Nayanah Siva in Nautilus:
The scientists crowded around Yuanchao Xue’s petri dish. They couldn’t identify the cells that they were seeing. “We saw a lot of cells with spikes growing out of the cell surface,” said Xiang-Dong Fu, the research team’s leader at the University of California, San Diego. “None of us really knew that much about neuroscience, and we asked around and someone said that these were neurons.” The team, who were made up of basic cellular and molecular scientists, were utterly puzzled. Where had these neurons come from? Xue had left a failed experiment, a dish full of human tumor cells, in the incubator, and when he looked two weeks later, he found a dish full of neurons.
It’s not often an unexpected cell type appears in a petri dish, as if from nowhere. Scientists all over the world have spent a lot of time and money actively trying to generate neurons in the lab—the implications for neurodegenerative disease would be massive. And yet this research team, who were actually studying the RNA-binding protein PTB, had unknowingly generated a whole dish of neurons.
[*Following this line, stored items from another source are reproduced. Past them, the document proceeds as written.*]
(** * Placement reminder bot

    A shallow embedding of [placement_reminder_bot.py]: the four MongoDB
    collections, the in-process APScheduler job store, the rate limiter's
    request history and the thirteen command handlers, followed by the
    properties of the reminder life cycle, the deletion workflow and the
    abuse guard.

    Conventions.
    - A MongoDB collection is the list of its documents in insertion order;
      [find_one] returns the first match, [delete_one] removes the first
      match, [update_one(..., upsert=True)] rewrites the first match or
      appends a new document.
    - The scheduler's job store is a finite map from job ids to jobs.
    - [time.time()] readings are rationals (every float is one; the rounding
      of float subtraction is not modelled).  A [datetime] is a position on
      the time line in microseconds together with the flag that tells naive
      and timezone-aware values apart, because Python refuses to compare the
      two kinds.
    - Handlers run in a state-and-exception monad over the [world].  Every
      call that leaves the handler (store, scheduler, transport) is recorded
      in the world's [trace] and is a point where the run may be cut short
      ([halt_after]). *)

From Stdlib Require Import ZArith QArith String Ascii List Bool Lia.
From stdpp Require Import gmap strings list pretty sorting.

Open Scope string_scope.
Open Scope list_scope.
Open Scope Z_scope.

(** ** Data model *)

(** A document of [db["admins"]]. *)
Record admin_doc := AdminDoc { a_user_id : Z; a_role : string }.

(** [datetime]: [micros] is the wall-clock reading of a naive value and the
    UTC instant of an aware one. *)
Record datetime := DateTime { micros : Z; tz_aware : bool }.

(** [bson.ObjectId]: twelve bytes, kept as the 24 lowercase hexadecimal
    digits that [str(oid)] prints. *)
Definition oid := string.

(** A document of [db["reminders"]].  BSON stores a datetime as a UTC
    instant, so [r_time] and [r_created_at] are plain instants. *)
Record reminder_doc := ReminderDoc {
  r_id : oid;
  r_time : Z;
  r_message : string;
  r_created_by : Z;
  r_creator_name : string;
  r_created_at : Z }.

(** A document of [db["blocked_users"]]. *)
Record blocked_doc := BlockedDoc {
  b_user_id : Z; b_reason : string; b_blocked_at : Q }.

(** A document of [db["pending_deletes"]]. *)
Record pending_doc := PendingDoc {
  p_rid : string; p_requested_by : Z; p_requested_at : Q }.

(** A scheduled job: a one-shot ["date"] job that calls [send_reminder] with
    a text, or the ["interval"] job that pings the deployment URL. *)
Inductive job :=
| DateJob (run_date : datetime) (text : string)
| IntervalJob (minutes : Z).

Inductive coll := Admins | Reminders | Blocked | PendingDeletes.

(** Destination of [context.bot.send_message]. *)
Inductive chat := Channel | Chat (user_id : Z).

(** What a handler does outside its own frame, in program order. *)
Inductive event :=
| EvFind (c : coll)
| EvInsert (c : coll)
| EvUpdate (c : coll)
| EvDelete (c : coll)
| EvGetJobs
| EvAddJob (job_id : string)
| EvRemoveJob (job_id : string)
| EvReply (text : string) (parse_mode : option string)
| EvSend (to : chat) (text : string) (parse_mode : option string).

(** The readings the process obtains from outside: the [n]-th reading of
    [time.time()], of [datetime.now()] and [datetime.utcnow()], and the
    [n]-th ObjectId the driver generates. *)
Record oracle := Oracle {
  o_time : nat -> Q;
  o_now : nat -> Z;
  o_utcnow : nat -> Z;
  o_oid : nat -> oid }.

Record world := World {
  admins : list admin_doc;
  reminders : list reminder_doc;
  blocked : list blocked_doc;
  pending_deletes : list pending_doc;
  scheduler : gmap string job;
  user_requests : gmap Z (list Q);
  trace : list event;
  clock : oracle;
  reads : nat;
  halt_after : option nat }.

Definition set_admins (v : list admin_doc) (w : world) : world :=
  World v (reminders w) (blocked w) (pending_deletes w) (scheduler w)
        (user_requests w) (trace w) (clock w) (reads w) (halt_after w).
Definition set_reminders (v : list reminder_doc) (w : world) : world :=
  World (admins w) v (blocked w) (pending_deletes w) (scheduler w)
        (user_requests w) (trace w) (clock w) (reads w) (halt_after w).
Definition set_blocked (v : list blocked_doc) (w : world) : world :=
  World (admins w) (reminders w) v (pending_deletes w) (scheduler w)
        (user_requests w) (trace w) (clock w) (reads w) (halt_after w).
Definition set_pending_deletes (v : list pending_doc) (w : world) : world :=
  World (admins w) (reminders w) (blocked w) v (scheduler w)
        (user_requests w) (trace w) (clock w) (reads w) (halt_after w).
Definition set_scheduler (v : gmap string job) (w : world) : world :=
  World (admins w) (reminders w) (blocked w) (pending_deletes w) v
        (user_requests w) (trace w) (clock w) (reads w) (halt_after w).
Definition set_user_requests (v : gmap Z (list Q)) (w : world) : world :=
  World (admins w) (reminders w) (blocked w) (pending_deletes w) (scheduler w)
        v (trace w) (clock w) (reads w) (halt_after w).
Definition set_trace (v : list event) (w : world) : world :=
  World (admins w) (reminders w) (blocked w) (pending_deletes w) (scheduler w)
        (user_requests w) v (clock w) (reads w) (halt_after w).
Definition set_reads (v : nat) (w : world) : world :=
  World (admins w) (reminders w) (blocked w) (pending_deletes w) (scheduler w)
        (user_requests w) (trace w) (clock w) v (halt_after w).
Definition set_halt_after (v : option nat) (w : world) : world :=
  World (admins w) (reminders w) (blocked w) (pending_deletes w) (scheduler w)
        (user_requests w) (trace w) (clock w) (reads w) v.

(** ** The handler monad *)

Inductive exn :=
| IndexError
| ValueError (datum : string)
| TypeError
| OverflowError
| InvalidId (datum : string)
| JobLookupError (job_id : string)
| ConflictingIdError (job_id : string).

Inductive outcome (A : Type) :=
| Ok (a : A)
| Raise (e : exn)
| Halted.
Arguments Ok {A} a.
Arguments Raise {A} e.
Arguments Halted {A}.

Definition M (A : Type) : Type := world -> outcome A * world.

Definition ret {A} (a : A) : M A := fun w => (Ok a, w).

Definition bind {A B} (m : M A) (k : A -> M B) : M B :=
  fun w =>
    match m w with
    | (Ok a, w') => k a w'
    | (Raise e, w') => (Raise e, w')
    | (Halted, w') => (Halted, w')
    end.

Definition raise {A} (e : exn) : M A := fun w => (Raise e, w).

(** [try: m except Exception as e: h e].  A run that was cut short is not an
    exception and is not caught. *)
Definition try_except {A} (m : M A) (h : exn -> M A) : M A :=
  fun w =>
    match m w with
    | (Raise e, w') => h e w'
    | r => r
    end.

Notation "'let!' x ':=' m 'in' k" := (bind m (fun x => k))
  (at level 10, x name, m at level 100, k at level 200).
Notation "m '>>' k" := (bind m (fun _ => k))
  (at level 90, right associativity).

Definition gets {A} (f : world -> A) : M A := fun w => (Ok (f w), w).
Definition modify (f : world -> world) : M unit := fun w => (Ok tt, f w).

(** One outside call: cut the run here when the budget is used up, else
    record the call. *)
Definition io (e : event) : M unit :=
  fun w =>
    match halt_after w with
    | Some O => (Halted, w)
    | Some (S n) => (Ok tt, set_halt_after (Some n) (set_trace (trace w ++ [e]) w))
    | None => (Ok tt, set_trace (trace w ++ [e]) w)
    end.

Fixpoint for_each {A} (f : A -> M unit) (l : list A) : M unit :=
  match l with
  | [] => ret tt
  | x :: l' => f x >> for_each f l'
  end.

(** Clock readings and ObjectId generation. *)
Definition time_time : M Q :=
  fun w => (Ok (o_time (clock w) (reads w)), set_reads (S (reads w)) w).
Definition datetime_now : M datetime :=
  fun w => (Ok (DateTime (o_now (clock w) (reads w)) false),
            set_reads (S (reads w)) w).
Definition datetime_utcnow : M datetime :=
  fun w => (Ok (DateTime (o_utcnow (clock w) (reads w)) false),
            set_reads (S (reads w)) w).
Definition new_ObjectId : M oid :=
  fun w => (Ok (o_oid (clock w) (reads w)), set_reads (S (reads w)) w).

(** ** Collections *)

Fixpoint delete_first {D} (f : D -> bool) (l : list D) : list D :=
  match l with
  | [] => []
  | d :: l' => if f d then l' else d :: delete_first f l'
  end.

Fixpoint update_first {D} (f : D -> bool) (g : D -> D) (l : list D) : list D :=
  match l with
  | [] => []
  | d :: l' => if f d then g d :: l' else d :: update_first f g l'
  end.

Definition is_some {A} (o : option A) : bool :=
  match o with Some _ => true | None => false end.

Section Collection.
Context {D : Type} (c : coll) (get : world -> list D)
        (set : list D -> world -> world).

Definition find_one (f : D -> bool) : M (option D) :=
  io (EvFind c) >> gets (fun w => List.find f (get w)).

Definition find_all : M (list D) :=
  io (EvFind c) >> gets get.

Definition insert_one (d : D) : M unit :=
  io (EvInsert c) >> modify (fun w => set (get w ++ [d]) w).

(** Returns [result.deleted_count]. *)
Definition delete_one (f : D -> bool) : M nat :=
  io (EvDelete c) >>
  let! found := gets (fun w => is_some (List.find f (get w))) in
  modify (fun w => set (delete_first f (get w)) w) >>
  ret (if found then 1%nat else 0%nat).

(** [update_one(filter, {"$set": ...}, upsert=True)]: [g] applies the
    [$set] to the first match; [fresh] is the document inserted when
    nothing matches. *)
Definition update_one_upsert (f : D -> bool) (g : D -> D) (fresh : D) : M unit :=
  io (EvUpdate c) >>
  modify (fun w =>
    match List.find f (get w) with
    | Some _ => set (update_first f g (get w)) w
    | None => set (get w ++ [fresh]) w
    end).
End Collection.
(** Lines 224 to 250 of [main]: fetch the manifest, migrate the layers,
    publish.  [srcHub.Manifest] returns a pointer: its answer is stored in
    a new object and [manifest] is the address of that object. *)
Definition main_transfer (srcHub destHub : Registry)
    (src dest : RepositoryArguments) : Prog Z :=
  r <- call (hub_Manifest srcHub (Repository src) (RepoTag src)) ;;
  match r with
  | Err err =>
      call (fmt_Print ("Failed to fetch the manifest for "
                       +:+ URL srcHub +:+ "/" +:+ Repository src
                       +:+ ":" +:+ RepoTag src +:+ ". " +:+ err)) ;;;
      Ret (-1)%Z
  | Ok m =>
      manifest <- Alloc m Ret ;;
      cur <- Load manifest Ret ;;
      main_layers srcHub destHub (Repository src) (Repository dest)
        (FSLayers (Manifest cur))
        (main_publish destHub dest manifest)
  end.

(** What [main] prints when [connectToRegistry(destArgs)] fails. *)
Definition dest_failure : string :=
  "Failed to establish a connection to the destination registry. ".

(** [main] after flag parsing; the value is [exitCode] when the function
    returns. *)
Definition main (fl : Flags) : Prog Z :=
  let src := srcArgs fl in
  let dest := destArgs fl in
  if String.eqb (Repository src) "" then
    call (fmt_Print "A source repository name is required either with --src-repo or --repo") ;;;
    Ret (-1)%Z
  else if String.eqb (Repository dest) "" then
    call (fmt_Print "A destination repository name is required either with --dest-repo or --repo") ;;;
    Ret (-1)%Z
  else
    r <- connectToRegistry src ;;
    match r with
    | Err err =>
        call (fmt_Print ("Failed to establish a connection to the source registry. "
                         +:+ err)) ;;;
        Ret (-1)%Z
    | Ok srcHub =>
        r <- connectToRegistry dest ;;
        match r with
        | Err err =>
            call (fmt_Print (dest_failure +:+ err)) ;;;
            Ret (-1)%Z
        | Ok destHub => main_transfer srcHub destHub src dest
        end
    end.


(** ** Reading a trace *)

Definition is_DownloadLayer (en : Entry) : bool :=
  match en with
  | Called e _ => match e with DownloadLayer _ _ _ => true | _ => false end
  end.

Definition is_UploadLayer (en : Entry) : bool :=
  match en with
  | Called e _ => match e with UploadLayer _ _ _ _ => true | _ => false end
  end.

Definition is_HasLayer (en : Entry) : bool :=
  match en with
  | Called e _ => match e with HasLayer _ _ _ => true | _ => false end
  end.

Definition is_os_Remove (en : Entry) : bool :=
  match en with
  | Called e _ => match e with os_Remove _ => true | _ => false end
  end.

Definition is_PutManifest (en : Entry) : bool :=
  match en with
  | Called e _ => match e with PutManifest _ _ _ _ => true | _ => false end
  end.

Definition is_fmt_Print (en : Entry) : bool :=
  match en with
  | Called e _ => match e with fmt_Print _ => true | _ => false end
  end.

(** The three layer operations of the registry client. *)
Definition is_layer_op (en : Entry) : bool :=
  is_HasLayer en || is_DownloadLayer en || is_UploadLayer en.

(** The calls that write to a registry. *)
Definition is_registry_write (en : Entry) : bool :=
  is_UploadLayer en || is_PutManifest en.

(** The calls of the cloud credential exchange. *)
Definition is_credential_exchange (en : Entry) : bool :=
  match en with
  | Called e _ =>
      match e with
      | session_NewSession _ | GetAuthorizationToken _ _
      | base64_DecodeString _ => true
      | _ => false
      end
  end.

(** Every call that leaves the process for a registry or for the cloud
    API. *)
Definition is_network (en : Entry) : bool :=
  match en with
  | Called e _ =>
      match e with
      | HasLayer _ _ _ | DownloadLayer _ _ _ | UploadLayer _ _ _ _
      | hub_Manifest _ _ _ | PutManifest _ _ _ _ | registry_New _ _ _
      | Ping _ | session_NewSession _ | GetAuthorizationToken _ _ => true
      | _ => false
      end
  end.

(** [HasLayer] answered [present] without error. *)
Definition HasLayer_answered (present : bool) (en : Entry) : bool :=
  match en with
  | @Called X e x =>
      match e in Event T return T -> bool with
      | HasLayer _ _ _ =>
          fun r => match r with Ok b => Bool.eqb b present | Err _ => false end
      | _ => fun _ => false
      end x
  end.

(** [ioutil.TempFile] returned a file. *)
Definition TempFile_created (en : Entry) : bool :=
  match en with
  | @Called X e x =>
      match e in Event T return T -> bool with
      | ioutil_TempFile _ _ =>
          fun r => match r with Ok _ => true | Err _ => false end
      | _ => fun _ => false
      end x
  end.

(** A failure of the download step of [moveLayerUsingFile]:
    [DownloadLayer], [io.Copy] or [os.Open] returned an error. *)
Definition download_step_failed (en : Entry) : bool :=
  match en with
  | @Called X e x =>
      match e in Event T return T -> bool with
      | DownloadLayer _ _ _ =>
          fun r => match r with Ok _ => false | Err _ => true end
      | io_Copy _ _ =>
          fun c => match snd c with Some _ => true | None => false end
      | os_Open _ =>
          fun r => match r with Ok _ => false | Err _ => true end
      | _ => fun _ => false
      end x
  end.

(** [fmt] printed a text that starts with [p]. *)
Definition printed (p : string) (en : Entry) : bool :=
  match en with
  | Called e _ =>
      match e with fmt_Print text => String.prefix p text | _ => false end
  end.

Definition count (f : Entry -> bool) (tr : list Entry) : nat :=
  length (List.filter f tr).

(** The endpoint of a connection: the arguments of the first
    [registry.New] of a trace. *)
Fixpoint endpoint_of (tr : list Entry) : option (string * string * string) :=
  match tr with
  | [] => None
  | Called e _ :: tr' =>
      match e with
      | registry_New url username password => Some (url, username, password)
      | _ => endpoint_of tr'
      end
  end.

(** The manifest handed to the first [PutManifest] of a trace. *)
Fixpoint published_of (tr : list Entry) : option SignedManifest :=
  match tr with
  | [] => None
  | Called e _ :: tr' =>
      match e with
      | PutManifest _ _ _ m => Some m
      | _ => published_of tr'
      end
  end.

(** The manifest the source answered with. *)
Fixpoint fetched_of (tr : list Entry) : option SignedManifest :=
  match tr with
  | [] => None
  | @Called X e x :: tr' =>
      match e in Event T return T -> option SignedManifest with
      | hub_Manifest _ _ _ =>
          fun r => match r with Ok m => Some m | Err _ => fetched_of tr' end
      | _ => fun _ => fetched_of tr'
      end x
  end.

(** ** The specification's reading of the token

    "Splitting on the first [:]": the text before the first separator and
    all the text after it; nothing when there is no separator. *)
Fixpoint cut_first (s : string) (sep : ascii) : option (string * string) :=
  match s with
  | EmptyString => None
  | String c s' =>
      if Ascii.eqb c sep then Some ("", s')
      else match cut_first s' sep with
           | Some (a, b) => Some (String c a, b)
           | None => None
           end
  end.


(** ** An in-memory double of the collaborators

    Used to run the program on concrete inputs.  The registries keep the
    blobs and manifests they were sent; [Faults] says which calls fail. *)

Record Faults : Type := {
  fail_HasLayer : bool;
  fail_TempFile : bool;
  fail_Download : bool;
  fail_Copy : bool;
  fail_Open : bool;
  fail_Upload : bool;
  fail_Remove : bool;
  (** registries that do not answer a ping *)
  unreachable : list string;
  (** what the token service returns *)
  token : string;
  proxy : string;
  (** the base64 texts the decoder knows, with their decoding *)
  base64_table : list (string * string);
  (** the manifest the source serves *)
  served : SignedManifest
}.

Record World : Type := {
  (** (registry URL, digest) of every blob stored *)
  blobs : list (string * string);
  (** (registry URL, repository, tag, manifest) of every manifest stored *)
  manifests : list (string * string * string * SignedManifest);
  (** temporary files that exist *)
  files : list string
}.

Fixpoint assoc (k : string) (l : list (string * string)) : option string :=
  match l with
  | [] => None
  | (k', v) :: l' => if String.eqb k k' then Some v else assoc k l'
  end.

Definition has_blob (url digest : string) (w : World) : bool :=
  existsb (fun b => String.eqb (fst b) url && String.eqb (snd b) digest)
    (blobs w).

Definition double (f : Faults) : Handler World :=
  fun X e w =>
    match e in Event T return T * World with
    | fmt_Print _ => (tt, w)
    | HasLayer hub _ digest =>
        if fail_HasLayer f then (Err "registry unavailable", w)
        else (Ok (has_blob (URL hub) digest w), w)
    | DownloadLayer _ _ _ =>
        if fail_Download f then (Err "connection reset", w) else (Ok 7, w)
    | UploadLayer hub _ digest _ =>
        if fail_Upload f then (Some "denied", w)
        else (None, {| blobs := (URL hub, digest) :: blobs w;
                       manifests := manifests w; files := files w |})
    | hub_Manifest _ _ _ => (Ok (served f), w)
    | PutManifest hub repository tag m =>
        (None, {| blobs := blobs w;
                  manifests := (URL hub, repository, tag, m) :: manifests w;
                  files := files w |})
    | registry_New url _ _ =>
        if String.eqb url "" then (Err "empty registry url", w)
        else (Ok {| URL := url; client := 1 |}, w)
    | Ping hub =>
        if existsb (String.eqb (URL hub)) (unreachable f)
        then (Some "connection refused", w) else (None, w)
    | session_NewSession _ => (Ok 1, w)
    | GetAuthorizationToken _ _ =>
        (Ok {| AuthorizationData :=
                 [ {| AuthorizationToken := Some (token f);
                      ProxyEndpoint := Some (proxy f) |} ] |}, w)
    | base64_DecodeString s =>
        match assoc s (base64_table f) with
        | Some d => (Ok d, w)
        | None => (Err "illegal base64 data at input byte 0", w)
        end
    | ioutil_TempFile _ _ =>
        if fail_TempFile f then (Err "no space left on device", w)
        else (Ok {| File_Name := "/tmp/docker-image042"; fd := 3 |},
              {| blobs := blobs w; manifests := manifests w;
                 files := "/tmp/docker-image042" :: files w |})
    | io_Copy _ _ =>
        if fail_Copy f then (0%Z, Some "unexpected EOF", w)
        else (1024%Z, None, w)
    | ReadCloser_Close _ => (None, w)
    | File_Sync _ => (None, w)
    | os_Open name =>
        if fail_Open f then (Err "too many open files", w)
        else (Ok {| File_Name := name; fd := 4 |}, w)
    | File_Close _ => (None, w)
    | os_Remove name =>
        if fail_Remove f then (Some "permission denied", w)
        else (None, {| blobs := blobs w; manifests := manifests w;
                       files := List.filter (fun n => negb (String.eqb n name))
                                  (files w) |})
    end.

Definition layer1 : FSLayer := {| BlobSum := "sha256:d1" |}.
Definition layer2 : FSLayer := {| BlobSum := "sha256:d2" |}.

Definition image : SignedManifest :=
  {| Manifest := {| Name := "team/app"; Tag := "1.0";
                    FSLayers := [ layer1; layer2 ];
                    otherFields := [ ("architecture", "amd64") ] |};
     payload := "{signed}" |}.

Definition no_faults : Faults :=
  {| fail_HasLayer := false; fail_TempFile := false; fail_Download := false;
     fail_Copy := false; fail_Open := false; fail_Upload := false;
     fail_Remove := false; unreachable := [];
     token := "QVdTOnNlY3JldA=="; proxy := "https://123456789012.dkr.ecr.us-east-1.amazonaws.com";
     base64_table := [ ("QVdTOnNlY3JldA==", "AWS:secret");
                       ("QVdTOmFiOmNk", "AWS:ab:cd");
                       ("QVdTOg==", "AWS:");
                       ("QVdT", "AWS") ];
     served := image |}.

Definition with_token (t : string) (f : Faults) : Faults :=
  {| fail_HasLayer := fail_HasLayer f; fail_TempFile := fail_TempFile f;
     fail_Download := fail_Download f; fail_Copy := fail_Copy f;
     fail_Open := fail_Open f; fail_Upload := fail_Upload f;
     fail_Remove := fail_Remove f; unreachable := unreachable f;
     token := t; proxy := proxy f; base64_table := base64_table f;
     served := served f |}.

Definition src_hub : Registry := {| URL := "https://src.example.com"; client := 1 |}.
Definition dest_hub : Registry := {| URL := "https://dest.example.com"; client := 1 |}.

Definition empty_world : World := {| blobs := []; manifests := []; files := [] |}.

(** The destination already stores the first layer. *)
Definition world_with_d1 : World :=
  {| blobs := [ ("https://dest.example.com", "sha256:d1") ];
     manifests := []; files := [] |}.

Definition flags : Flags :=
  {| src_url := "https://src.example.com"; src_repo := ""; src_tag := "";
     dest_url := "https://dest.example.com"; dest_repo := "mirror/app";
     dest_tag := "stable"; repo := "team/app"; tag := "latest" |}.

Definition ecr_args : RepositoryArguments :=
  {| RegistryURL := "123456789012.dkr.ecr.us-east-1.amazonaws.com";
     Repository := "team/app"; RepoTag := "latest" |}.

(** ** Sequencing of runs *)

(** The run of [m] followed by the run of the rest: a panic of [m] ends
    the run, otherwise the rest starts from the heap and world [m] left
    and the traces follow one another. *)
Definition then_run {A B W : Type} (r1 : Run A W)
    (f : A -> Heap -> W -> Run B W) : Run B W :=
  match outcome r1 with
  | Returned a =>
      let r2 := f a (heap r1) (world r1) in
      {| outcome := outcome r2; heap := heap r2; world := world r2;
         trace := trace r1 ++ trace r2 |}
  | Panicked msg =>
      {| outcome := Panicked msg; heap := heap r1; world := world r1;
         trace := trace r1 |}
  end.
Definition post_processing (model : Model F) : M T (Model F) :=
  logger_info "Post-processing..." ;;
  model <- invoke compute_GP_strains_stresses model ;;
  let node_strains :=
    interpolate_to_nodes F (gauss_point_coordinates F model)
      (gauss_point_strains F model) (node_coords F model) in
  let node_stresses :=
    interpolate_to_nodes F (gauss_point_coordinates F model)
      (gauss_point_stresses F model) (node_coords F model) in
  let model_cell_types :=
    get_vtk_cell_type F (elementClass_node_per_element F model)
      (num_dimensions F model) in
  let fs :=
    derive_fields (add_zero_z_coordinate F) (num_dimensions F model)
      (node_coords F model) (global_displacements F model)
      node_strains node_stresses in
  let point_data :=
    (stress_components fs ++ strain_components fs ++ disp_dict fs
       ++ [("von_mises_stress", von_mises_stress fs)])%list in
  args <- get_args ;;
  let parent_folder := path_parent F (geometry_path args) in
  logger_info "Writing VTK files..." ;;
  emit (WriteVtk (node_coords_3d fs) (element_node_indices F model)
          (repeat model_cell_types (List.length (element_node_indices F model)))
          point_data (path_join F parent_folder "results.vtk")) ;;
  mret model.

Definition main (args : Namespace) : M T unit :=
  model <- initialize_model args ;;
  model <- run_analysis model ;;
  model <- post_processing model ;;
  mret tt.

(** [if __name__ == "__main__"]: [args = parser.parse_args()] binds the
    module-level [args], then [main(args)] runs. *)
Definition script (parsed : Namespace) : (exn + unit) * world T :=
  main parsed {| g_args := parsed; trace := [] |}.

End Driver.

Local Close Scope string_scope.

(** ** Vocabulary of the specification *)

Section Vocabulary.

Context {T : Type} {Ar : Arith T}.

(** Entry [(i, j)] of a rank-2 tensor. *)
Definition coord (e : tensor2 T) (i j : nat) : T := nth j (nth i e []) (s_lit 0).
“It puzzled me for quite a long time, and I didn’t know what was wrong with my cells,” said Xue, who is now a researcher at the Institute of Biophysics at the Chinese Academy of Sciences, in Beijing. Xue was attempting to deplete human tumor cells of PTB with small interference RNAs (siRNAs). He expected his cell lines, which are typically very proliferative, to keep growing, but they stopped, and so were cast aside for two weeks. Sure that the dish had become contaminated, Xue and colleagues tried the experiment again … and again … and again.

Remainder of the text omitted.